━━ SOURCE DATA ━━
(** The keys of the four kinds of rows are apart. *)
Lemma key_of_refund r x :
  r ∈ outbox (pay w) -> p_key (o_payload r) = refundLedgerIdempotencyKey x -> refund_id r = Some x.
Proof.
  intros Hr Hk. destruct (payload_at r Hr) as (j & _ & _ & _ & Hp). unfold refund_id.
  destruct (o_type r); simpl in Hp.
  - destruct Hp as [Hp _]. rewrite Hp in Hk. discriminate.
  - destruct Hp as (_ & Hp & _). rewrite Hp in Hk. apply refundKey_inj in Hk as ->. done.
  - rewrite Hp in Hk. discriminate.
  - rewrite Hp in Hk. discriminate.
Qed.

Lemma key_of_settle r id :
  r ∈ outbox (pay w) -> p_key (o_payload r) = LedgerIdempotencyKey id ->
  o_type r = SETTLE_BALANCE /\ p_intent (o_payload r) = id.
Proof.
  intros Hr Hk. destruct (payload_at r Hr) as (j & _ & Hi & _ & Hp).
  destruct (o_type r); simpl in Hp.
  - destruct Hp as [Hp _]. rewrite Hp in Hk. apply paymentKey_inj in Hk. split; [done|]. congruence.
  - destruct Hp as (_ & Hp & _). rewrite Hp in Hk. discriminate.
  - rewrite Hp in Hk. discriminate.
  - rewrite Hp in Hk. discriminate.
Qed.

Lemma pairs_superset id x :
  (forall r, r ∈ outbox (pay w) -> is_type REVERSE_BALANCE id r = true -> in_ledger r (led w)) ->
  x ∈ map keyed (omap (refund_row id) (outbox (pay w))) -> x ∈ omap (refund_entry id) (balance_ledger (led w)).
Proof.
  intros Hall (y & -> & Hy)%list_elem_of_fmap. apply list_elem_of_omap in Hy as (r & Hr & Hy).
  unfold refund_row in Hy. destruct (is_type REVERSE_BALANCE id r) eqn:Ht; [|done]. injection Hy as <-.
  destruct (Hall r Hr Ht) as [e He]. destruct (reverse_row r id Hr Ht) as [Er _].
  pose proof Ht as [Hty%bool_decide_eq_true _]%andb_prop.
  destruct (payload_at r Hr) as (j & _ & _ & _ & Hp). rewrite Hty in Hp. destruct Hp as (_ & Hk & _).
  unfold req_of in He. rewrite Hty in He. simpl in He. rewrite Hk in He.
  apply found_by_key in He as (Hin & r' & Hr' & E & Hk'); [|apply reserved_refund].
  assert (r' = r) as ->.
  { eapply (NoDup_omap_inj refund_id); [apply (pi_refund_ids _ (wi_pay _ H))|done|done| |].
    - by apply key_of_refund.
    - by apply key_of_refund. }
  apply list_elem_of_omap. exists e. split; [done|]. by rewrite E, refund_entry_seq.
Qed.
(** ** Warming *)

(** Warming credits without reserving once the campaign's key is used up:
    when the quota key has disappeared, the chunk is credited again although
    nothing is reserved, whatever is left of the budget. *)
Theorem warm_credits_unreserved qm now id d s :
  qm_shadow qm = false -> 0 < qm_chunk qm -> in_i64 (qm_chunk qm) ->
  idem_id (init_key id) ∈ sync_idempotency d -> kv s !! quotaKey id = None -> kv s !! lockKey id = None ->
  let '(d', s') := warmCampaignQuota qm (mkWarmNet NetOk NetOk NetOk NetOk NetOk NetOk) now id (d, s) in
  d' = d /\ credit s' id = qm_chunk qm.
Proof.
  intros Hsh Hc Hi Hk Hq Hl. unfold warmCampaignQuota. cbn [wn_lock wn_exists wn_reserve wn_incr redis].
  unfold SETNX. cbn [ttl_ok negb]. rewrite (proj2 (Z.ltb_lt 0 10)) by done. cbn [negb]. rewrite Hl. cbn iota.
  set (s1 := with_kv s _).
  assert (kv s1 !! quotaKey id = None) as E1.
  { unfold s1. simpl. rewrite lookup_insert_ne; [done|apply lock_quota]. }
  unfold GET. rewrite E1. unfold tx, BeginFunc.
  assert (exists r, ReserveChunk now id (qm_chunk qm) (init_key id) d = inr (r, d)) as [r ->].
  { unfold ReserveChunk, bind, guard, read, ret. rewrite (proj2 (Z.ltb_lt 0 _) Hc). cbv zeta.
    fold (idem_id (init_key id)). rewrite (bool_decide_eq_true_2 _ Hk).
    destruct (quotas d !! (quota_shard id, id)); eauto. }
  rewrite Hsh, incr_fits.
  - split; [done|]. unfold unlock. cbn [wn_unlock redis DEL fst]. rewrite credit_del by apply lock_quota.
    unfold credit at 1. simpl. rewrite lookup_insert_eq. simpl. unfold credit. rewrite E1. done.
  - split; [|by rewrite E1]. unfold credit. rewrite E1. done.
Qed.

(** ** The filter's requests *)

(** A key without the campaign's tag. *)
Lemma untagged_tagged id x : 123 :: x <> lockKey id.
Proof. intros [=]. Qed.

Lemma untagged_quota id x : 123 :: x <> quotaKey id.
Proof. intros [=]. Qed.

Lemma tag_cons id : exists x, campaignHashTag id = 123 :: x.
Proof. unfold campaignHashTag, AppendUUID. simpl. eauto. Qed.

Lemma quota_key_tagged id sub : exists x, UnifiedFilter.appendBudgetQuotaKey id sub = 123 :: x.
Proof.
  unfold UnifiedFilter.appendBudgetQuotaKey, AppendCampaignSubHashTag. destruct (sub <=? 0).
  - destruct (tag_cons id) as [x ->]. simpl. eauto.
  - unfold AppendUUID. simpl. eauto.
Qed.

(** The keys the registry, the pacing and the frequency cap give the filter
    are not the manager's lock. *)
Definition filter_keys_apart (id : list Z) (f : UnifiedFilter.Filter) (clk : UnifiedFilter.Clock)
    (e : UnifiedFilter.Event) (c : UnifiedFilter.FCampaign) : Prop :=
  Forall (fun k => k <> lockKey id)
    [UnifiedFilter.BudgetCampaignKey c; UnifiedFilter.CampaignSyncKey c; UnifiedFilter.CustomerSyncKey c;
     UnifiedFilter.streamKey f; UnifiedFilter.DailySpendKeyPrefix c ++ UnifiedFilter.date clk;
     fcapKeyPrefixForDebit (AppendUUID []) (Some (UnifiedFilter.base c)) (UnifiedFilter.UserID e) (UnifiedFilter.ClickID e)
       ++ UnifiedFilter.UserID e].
━━━
━━ SOURCE DATA ━━
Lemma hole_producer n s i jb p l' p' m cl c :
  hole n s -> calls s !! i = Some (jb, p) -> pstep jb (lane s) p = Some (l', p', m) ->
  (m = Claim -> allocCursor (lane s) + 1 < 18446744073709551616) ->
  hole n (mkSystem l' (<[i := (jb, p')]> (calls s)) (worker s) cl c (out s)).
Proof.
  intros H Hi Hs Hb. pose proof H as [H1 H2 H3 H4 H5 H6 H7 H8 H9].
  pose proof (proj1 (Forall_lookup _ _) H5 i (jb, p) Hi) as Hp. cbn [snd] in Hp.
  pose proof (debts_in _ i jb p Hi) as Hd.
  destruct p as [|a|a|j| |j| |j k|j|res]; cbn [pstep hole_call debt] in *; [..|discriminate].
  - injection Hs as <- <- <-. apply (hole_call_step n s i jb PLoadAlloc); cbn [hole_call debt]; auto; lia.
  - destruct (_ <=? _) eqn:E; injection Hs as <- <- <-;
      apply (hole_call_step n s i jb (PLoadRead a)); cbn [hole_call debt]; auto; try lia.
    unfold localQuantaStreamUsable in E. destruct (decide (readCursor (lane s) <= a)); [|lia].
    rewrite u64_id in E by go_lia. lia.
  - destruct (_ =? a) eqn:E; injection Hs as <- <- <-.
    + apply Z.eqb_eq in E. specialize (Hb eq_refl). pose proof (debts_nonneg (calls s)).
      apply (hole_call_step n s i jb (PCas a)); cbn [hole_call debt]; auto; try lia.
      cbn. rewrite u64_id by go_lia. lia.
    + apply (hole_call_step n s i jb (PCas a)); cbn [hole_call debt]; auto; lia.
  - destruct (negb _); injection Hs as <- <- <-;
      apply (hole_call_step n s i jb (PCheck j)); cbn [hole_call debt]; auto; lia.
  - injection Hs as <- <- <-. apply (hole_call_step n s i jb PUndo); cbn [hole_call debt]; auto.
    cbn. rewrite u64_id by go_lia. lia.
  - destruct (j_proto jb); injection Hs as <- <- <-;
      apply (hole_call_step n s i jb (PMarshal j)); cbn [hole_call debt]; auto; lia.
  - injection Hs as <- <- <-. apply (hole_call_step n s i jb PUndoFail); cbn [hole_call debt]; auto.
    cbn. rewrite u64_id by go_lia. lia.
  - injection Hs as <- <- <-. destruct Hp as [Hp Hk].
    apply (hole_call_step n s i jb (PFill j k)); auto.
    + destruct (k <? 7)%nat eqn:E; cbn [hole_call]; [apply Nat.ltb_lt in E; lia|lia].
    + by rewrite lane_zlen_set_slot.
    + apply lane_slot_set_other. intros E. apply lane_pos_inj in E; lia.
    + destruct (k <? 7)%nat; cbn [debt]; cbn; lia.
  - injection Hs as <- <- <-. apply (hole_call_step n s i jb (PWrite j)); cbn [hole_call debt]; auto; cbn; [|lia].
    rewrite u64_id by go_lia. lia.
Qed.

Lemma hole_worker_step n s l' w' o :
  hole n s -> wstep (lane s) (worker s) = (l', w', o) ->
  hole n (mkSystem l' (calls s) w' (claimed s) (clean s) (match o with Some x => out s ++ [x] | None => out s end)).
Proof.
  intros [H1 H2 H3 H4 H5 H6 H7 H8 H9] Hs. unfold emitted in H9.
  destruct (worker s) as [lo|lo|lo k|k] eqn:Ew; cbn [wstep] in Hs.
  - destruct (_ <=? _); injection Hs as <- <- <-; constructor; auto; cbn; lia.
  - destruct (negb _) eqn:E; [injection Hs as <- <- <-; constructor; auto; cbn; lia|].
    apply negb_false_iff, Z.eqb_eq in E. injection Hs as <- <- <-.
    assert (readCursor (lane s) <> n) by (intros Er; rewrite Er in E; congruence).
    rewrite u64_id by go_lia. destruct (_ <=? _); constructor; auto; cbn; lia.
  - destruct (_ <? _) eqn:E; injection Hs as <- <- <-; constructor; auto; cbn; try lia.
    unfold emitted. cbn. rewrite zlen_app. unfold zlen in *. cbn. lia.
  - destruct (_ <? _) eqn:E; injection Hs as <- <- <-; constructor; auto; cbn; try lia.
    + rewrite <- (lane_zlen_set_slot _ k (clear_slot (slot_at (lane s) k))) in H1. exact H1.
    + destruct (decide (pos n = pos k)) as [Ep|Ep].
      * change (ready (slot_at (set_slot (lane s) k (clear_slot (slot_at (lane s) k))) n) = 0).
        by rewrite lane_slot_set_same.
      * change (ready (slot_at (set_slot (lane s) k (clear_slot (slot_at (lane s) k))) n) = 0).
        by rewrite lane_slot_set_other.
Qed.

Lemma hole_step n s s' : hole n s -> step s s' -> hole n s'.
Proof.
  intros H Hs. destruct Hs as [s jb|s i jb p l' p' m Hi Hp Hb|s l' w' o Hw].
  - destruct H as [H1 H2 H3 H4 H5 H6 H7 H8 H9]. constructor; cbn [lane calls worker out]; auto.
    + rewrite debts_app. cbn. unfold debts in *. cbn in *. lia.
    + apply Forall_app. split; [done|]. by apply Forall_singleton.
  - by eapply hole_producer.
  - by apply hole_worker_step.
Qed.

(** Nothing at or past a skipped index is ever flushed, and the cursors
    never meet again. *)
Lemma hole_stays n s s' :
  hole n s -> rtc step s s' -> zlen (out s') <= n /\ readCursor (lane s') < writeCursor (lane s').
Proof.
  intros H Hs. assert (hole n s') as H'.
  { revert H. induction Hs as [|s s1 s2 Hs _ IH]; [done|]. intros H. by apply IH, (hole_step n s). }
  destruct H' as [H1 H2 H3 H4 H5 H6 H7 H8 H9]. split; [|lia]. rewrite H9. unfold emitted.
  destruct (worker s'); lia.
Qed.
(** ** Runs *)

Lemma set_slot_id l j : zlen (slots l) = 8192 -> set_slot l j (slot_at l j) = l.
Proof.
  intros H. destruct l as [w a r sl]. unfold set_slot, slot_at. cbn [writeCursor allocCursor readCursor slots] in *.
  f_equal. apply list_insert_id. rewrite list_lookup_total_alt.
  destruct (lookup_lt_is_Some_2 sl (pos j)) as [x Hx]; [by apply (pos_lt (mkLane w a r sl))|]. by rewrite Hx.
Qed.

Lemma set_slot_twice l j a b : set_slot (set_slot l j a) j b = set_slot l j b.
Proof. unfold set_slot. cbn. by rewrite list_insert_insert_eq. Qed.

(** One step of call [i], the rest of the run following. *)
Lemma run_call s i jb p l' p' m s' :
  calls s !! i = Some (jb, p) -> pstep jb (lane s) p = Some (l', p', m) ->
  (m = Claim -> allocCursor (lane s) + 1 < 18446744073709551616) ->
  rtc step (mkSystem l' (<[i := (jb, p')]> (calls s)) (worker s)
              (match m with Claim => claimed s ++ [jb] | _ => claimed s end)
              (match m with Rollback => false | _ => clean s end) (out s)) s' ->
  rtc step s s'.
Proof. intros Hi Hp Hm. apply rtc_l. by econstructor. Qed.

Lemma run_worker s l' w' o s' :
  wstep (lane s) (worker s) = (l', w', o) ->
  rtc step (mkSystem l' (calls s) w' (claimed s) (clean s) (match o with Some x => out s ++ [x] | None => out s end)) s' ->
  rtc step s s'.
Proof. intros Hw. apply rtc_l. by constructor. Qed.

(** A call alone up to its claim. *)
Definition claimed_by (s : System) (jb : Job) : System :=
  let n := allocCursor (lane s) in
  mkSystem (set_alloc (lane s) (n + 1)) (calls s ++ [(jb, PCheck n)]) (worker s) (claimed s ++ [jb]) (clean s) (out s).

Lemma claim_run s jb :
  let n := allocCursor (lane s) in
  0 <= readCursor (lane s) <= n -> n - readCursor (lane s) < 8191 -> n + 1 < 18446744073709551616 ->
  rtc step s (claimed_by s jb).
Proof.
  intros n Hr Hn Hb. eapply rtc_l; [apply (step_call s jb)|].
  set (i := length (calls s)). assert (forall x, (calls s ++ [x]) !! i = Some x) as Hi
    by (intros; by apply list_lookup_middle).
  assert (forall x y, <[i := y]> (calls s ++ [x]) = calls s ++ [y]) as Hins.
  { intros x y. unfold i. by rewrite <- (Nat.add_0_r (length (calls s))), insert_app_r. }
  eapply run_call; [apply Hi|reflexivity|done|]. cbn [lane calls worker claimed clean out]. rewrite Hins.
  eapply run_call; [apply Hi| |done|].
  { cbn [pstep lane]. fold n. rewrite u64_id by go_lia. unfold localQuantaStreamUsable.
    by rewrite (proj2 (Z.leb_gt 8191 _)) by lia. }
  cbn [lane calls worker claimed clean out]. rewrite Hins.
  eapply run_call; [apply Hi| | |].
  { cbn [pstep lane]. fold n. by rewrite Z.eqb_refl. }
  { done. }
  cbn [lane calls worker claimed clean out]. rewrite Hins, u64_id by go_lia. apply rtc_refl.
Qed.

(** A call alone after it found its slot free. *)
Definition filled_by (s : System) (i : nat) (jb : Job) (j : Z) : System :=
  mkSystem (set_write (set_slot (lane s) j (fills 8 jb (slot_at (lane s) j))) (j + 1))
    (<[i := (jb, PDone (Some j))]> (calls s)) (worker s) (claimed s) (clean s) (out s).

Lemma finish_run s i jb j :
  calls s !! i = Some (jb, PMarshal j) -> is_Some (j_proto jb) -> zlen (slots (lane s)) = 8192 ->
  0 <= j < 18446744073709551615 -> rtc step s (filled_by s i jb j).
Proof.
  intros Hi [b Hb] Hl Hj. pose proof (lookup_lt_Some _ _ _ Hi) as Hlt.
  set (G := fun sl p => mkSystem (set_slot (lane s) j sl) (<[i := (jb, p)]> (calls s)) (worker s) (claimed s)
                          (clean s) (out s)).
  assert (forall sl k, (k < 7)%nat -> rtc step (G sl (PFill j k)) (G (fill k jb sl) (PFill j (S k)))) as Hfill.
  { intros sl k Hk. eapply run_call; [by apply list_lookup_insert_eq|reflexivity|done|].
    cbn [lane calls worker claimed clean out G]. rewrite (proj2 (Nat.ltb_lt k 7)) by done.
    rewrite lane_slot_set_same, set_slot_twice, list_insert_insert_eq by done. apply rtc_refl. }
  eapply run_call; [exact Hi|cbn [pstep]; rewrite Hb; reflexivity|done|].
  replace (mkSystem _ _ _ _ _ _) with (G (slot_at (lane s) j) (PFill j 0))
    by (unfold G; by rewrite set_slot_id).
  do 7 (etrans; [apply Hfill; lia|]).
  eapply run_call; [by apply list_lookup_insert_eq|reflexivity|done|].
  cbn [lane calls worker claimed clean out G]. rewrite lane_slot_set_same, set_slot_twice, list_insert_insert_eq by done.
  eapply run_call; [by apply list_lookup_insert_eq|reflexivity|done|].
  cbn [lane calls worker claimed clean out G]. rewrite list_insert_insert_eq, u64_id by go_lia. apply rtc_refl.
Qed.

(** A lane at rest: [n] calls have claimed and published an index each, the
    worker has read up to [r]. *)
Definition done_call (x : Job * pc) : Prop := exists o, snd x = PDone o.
━━━
THE PROBLEM: Wherever a line holds the word "split", copy that line out of the entries above.

EXERCISE RESPONSE:
  - destruct Hp as [Hp _]. rewrite Hp in Hk. apply paymentKey_inj in Hk. split; [done|]. congruence.
  apply list_elem_of_omap. exists e. split; [done|]. by rewrite E, refund_entry_seq.
  - split; [done|]. unfold unlock. cbn [wn_unlock redis DEL fst]. rewrite credit_del by apply lock_quota.
  - split; [|by rewrite E1]. unfold credit. rewrite E1. done.
    + apply Forall_app. split; [done|]. by apply Forall_singleton.
  destruct H' as [H1 H2 H3 H4 H5 H6 H7 H8 H9]. split; [|lia]. rewrite H9. unfold emitted.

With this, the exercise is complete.